Hexenjagd auf Trump

Willy Wimmer. Tag des Mauerbaus 1961, 13. August 2022

Es bleibt nicht mehr viel Spielraum vor ernsthaftesten Auseinandersetzungen in den USA. Das Vorgehen gegen Präsident Trump rechtfertigt nicht nur Aussagen über eine tatsächliche oder vermeintliche Hexenjagd. Das macht jetzt die Veröffentlichung des Durchsuchungsbefehls gegen Präsident Trump, zunächst in seinem Florida-Anwesen, deutlich. Es mag durchaus sein, dass im Hause Trump als „geheim“ oder „streng geheim“ klassifizierte Schriftstücke durch das FBI entwendet werden konnten. In allen Staaten des westlichen Lagers gelten für klassifizierte Dokumente sinngleiche Vorschriften, wie jeder weiß, der damit in seinem Leben einmal zu tun gehabt hat. Ein Klassifizierungsvermerk kann jederzeit aufgehoben werden. Entweder durch die befugte Stelle, die die Klassifizierung veranlasst hat oder durch höherrangige Befugte. Der US-Präsident hat dabei völlige Freiheit, zumal in der Praxis ein entsprechender Vermerk vielfach nur darüber befindet, wer in der staatlichen Rangordnung die darin enthaltenen Informationen an die Presse durchstechen kann. Wenn derzeit „Demokratie“ gegen „Autoritarismus“ stehen sollte, dann ist die Demokratie in den USA mit der Kannibalisierung beschäftigt.

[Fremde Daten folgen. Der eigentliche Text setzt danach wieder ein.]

(** * Contacts backend: users, e-mail verification, tokens and contacts

    A shallow embedding of the request handlers of [src/api/auth.py], the
    user repository of [src/repository/users.py], the contact service of
    [src/services/contacts.py] and the validators of [src/schemas.py].

    The relational store is a pair of tables (lists of rows, in insertion
    order) with the constraints of the initial migration
    ([alembic/versions/aaeab1c5bffb_init.py]).  Handlers run in a small
    state-and-exception monad over that store: Python's [raise] is [raise],
    [try ... except Exception] is [try_except]. *)

From Stdlib Require Import ZArith List String Ascii Bool Lia.
Import ListNotations.
Open Scope string_scope.
Open Scope Z_scope.

Set Implicit Arguments.

(* ------------------------------------------------------------------ *)
(** ** Dates ([datetime.date]) *)

Record date := mkDate { year : Z; month : Z; day : Z }.

(** [a > b] on dates: lexicographic on year, month, day. *)
Definition date_gtb (a b : date) : bool :=
  (year b <? year a)
  || ((year a =? year b)
      && ((month b <? month a)
          || ((month a =? month b) && (day b <? day a)))).

(* ------------------------------------------------------------------ *)
(** ** Rows of the two tables (migration [upgrade]) *)

(** Instants ([datetime]) are seconds on the clock of the [World].
    [is_verified] is written only with [False] at creation and [True] at
    confirmation, so it is a [bool]. *)
Record User := mkUser {
  user_id_ : Z;
  username : string;
  email : string;
  hashed_password : string;
  created_at : Z;
  is_verified : bool;
  avatar_url : option string
}.

Record Contact := mkContact {
  contact_id : Z;
  c_name : string;
  c_surname : string;
  c_email : string;
  c_phone : string;
  c_birthday : date;
  c_created_at : Z;
  c_updated_at : option Z;
  c_info : option string;
  c_user_id : Z
}.

(** Background work queued with [background_tasks.add_task]. *)
Inductive Task :=
| send_email (to_email to_username base_url : string).

(** The store, the sequences behind the integer primary keys, the queue of
    background tasks and the clock the handlers read. *)
Record World := mkWorld {
  users : list User;
  contacts : list Contact;
  next_user_id : Z;
  next_contact_id : Z;
  background_tasks : list Task;
  now : Z;
  today : date
}.

Definition set_users (us : list User) (w : World) : World :=
  mkWorld us (contacts w) (next_user_id w) (next_contact_id w)
          (background_tasks w) (now w) (today w).

Definition set_contacts (cs : list Contact) (w : World) : World :=
  mkWorld (users w) cs (next_user_id w) (next_contact_id w)
          (background_tasks w) (now w) (today w).

(* ------------------------------------------------------------------ *)
(** ** Exceptions and the handler monad *)

Inductive exn :=
| HTTPException (status_code : Z) (detail : string)
| MultipleResultsFound
| IntegrityError
| InvalidToken
| RequestValidationError.

Inductive result (A : Type) :=
| Return (a : A)
| Raise (e : exn).
Arguments Return {A} a.
Arguments Raise {A} e.

Definition M (A : Type) : Type := World -> result A * World.

Definition ret {A} (a : A) : M A := fun w => (Return a, w).
Definition raise {A} (e : exn) : M A := fun w => (Raise e, w).
Definition bind {A B} (m : M A) (k : A -> M B) : M B :=
  fun w => match m w with
           | (Return a, w') => k a w'
           | (Raise e, w') => (Raise e, w')
           end.
Definition get_world : M World := fun w => (Return w, w).
Definition put_world (w' : World) : M unit := fun _ => (Return tt, w').

(** [try: body except Exception as e: handler e] *)
Definition try_except {A} (body : M A) (handler : exn -> M A) : M A :=
  fun w => match body w with
           | (Return a, w') => (Return a, w')
           | (Raise e, w') => handler e w'
           end.

Declare Scope handler_scope.
Delimit Scope handler_scope with handler.
Notation "x <- m ;; k" := (bind m (fun x => k))
  (at level 100, m at next level, right associativity) : handler_scope.
Notation "m ;;; k" := (bind m (fun _ => k))
  (at level 100, right associativity) : handler_scope.
Open Scope handler_scope.

Definition HTTP_200_OK := 200.
Definition HTTP_201_CREATED := 201.
Definition HTTP_400_BAD_REQUEST := 400.
Definition HTTP_401_UNAUTHORIZED := 401.
Definition HTTP_404_NOT_FOUND := 404.
Definition HTTP_409_CONFLICT := 409.
Definition HTTP_422_UNPROCESSABLE_ENTITY := 422.
Definition HTTP_500_INTERNAL_SERVER_ERROR := 500.

Definition add_task (t : Task) : M unit :=
  fun w => (Return tt,
            mkWorld (users w) (contacts w) (next_user_id w) (next_contact_id w)
                    (background_tasks w ++ [t]) (now w) (today w)).

(** [result.scalar_one_or_none()] *)
Definition scalar_one_or_none {A} (rows : list A) : M (option A) :=
  match rows with
  | [] => ret None
  | [r] => ret (Some r)
  | _ :: _ :: _ => raise MultipleResultsFound
  end.

(* ------------------------------------------------------------------ *)
(** ** [UserRepository] ([src/repository/users.py]) *)

Record UserCreate := mkUserCreate {
  uc_username : string;
  uc_email : string;
  uc_password : string
}.

Module UserRepository.

Definition get_user_by_id (uid : Z) : M (option User) :=
  w <- get_world ;;
  scalar_one_or_none (filter (fun u => user_id_ u =? uid) (users w)).

Definition get_user_by_username (name : string) : M (option User) :=
  w <- get_world ;;
  scalar_one_or_none (filter (fun u => String.eqb (username u) name) (users w)).

Definition get_user_by_email (mail : string) : M (option User) :=
  w <- get_world ;;
  scalar_one_or_none (filter (fun u => String.eqb (email u) mail) (users w)).

(** The two [UniqueConstraint]s of table [users]. *)
Definition violates_unique (u : User) (us : list User) : bool :=
  existsb (fun v => String.eqb (email v) (email u)
                    || String.eqb (username v) (username u)) us.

Augenfällig ist der Umstand, dass die Ex-Kanzlerin, Frau Dr. Merkel, nach ihrem Museumsbesuch bei Ex-Präsident Obama und ihrem Theater-Auftritt in Berlin wieder in der Versenkung verschwunden ist. Schröder hinterlässt mit seinen Besuchen bei Präsident Putin Wirkung und steht. Dabei spielt keine Rolle, dass Auftrags-Diffameure gegen ihn genau deshalb pöbeln. Gerhard Schröder legt für sein Land Ehre ein, denn er bemüht sich um ein Ende der Kampfhandlungen. In wenigen Wochen wird für diejenigen, die die „Bonner Republik“ noch erlebt haben, ein vertrautes Bild in der Sache wiederkommen: Gerhard Schröder und Oskar Lafontaine. Oskar wird bei Albrecht Müller einen fulminanten Aufschlag im September bei den „Pleisweiler Gesprächen“ hinlegen, das ist gewiss. Im Hintergrund wird SPD-Fraktionsvorsitzender Dr. Ralf Mützenich vor lauter „Sachzwängen“ rote Backen kriegen. Oskar Lafontaine wird in einer Zeit, in der den Deutschen die Sprache und die Wahrnehmung ihrer Interessen genommen wird, über die gebotene „Trennung Deutschlands von den USA“ öffentlich sprechen. Nach dieser Rede wird Deutschland anders ticken. Am 17. September 2022 wird der „deutsche Gralshüter für die Politik von Kanzler Willy Brandt“, Albrecht Müller dem ehemaligen SPD-Parteivorsitzenden Oskar Lafontaine das Forum für die „Befreiung von der USA“ bieten.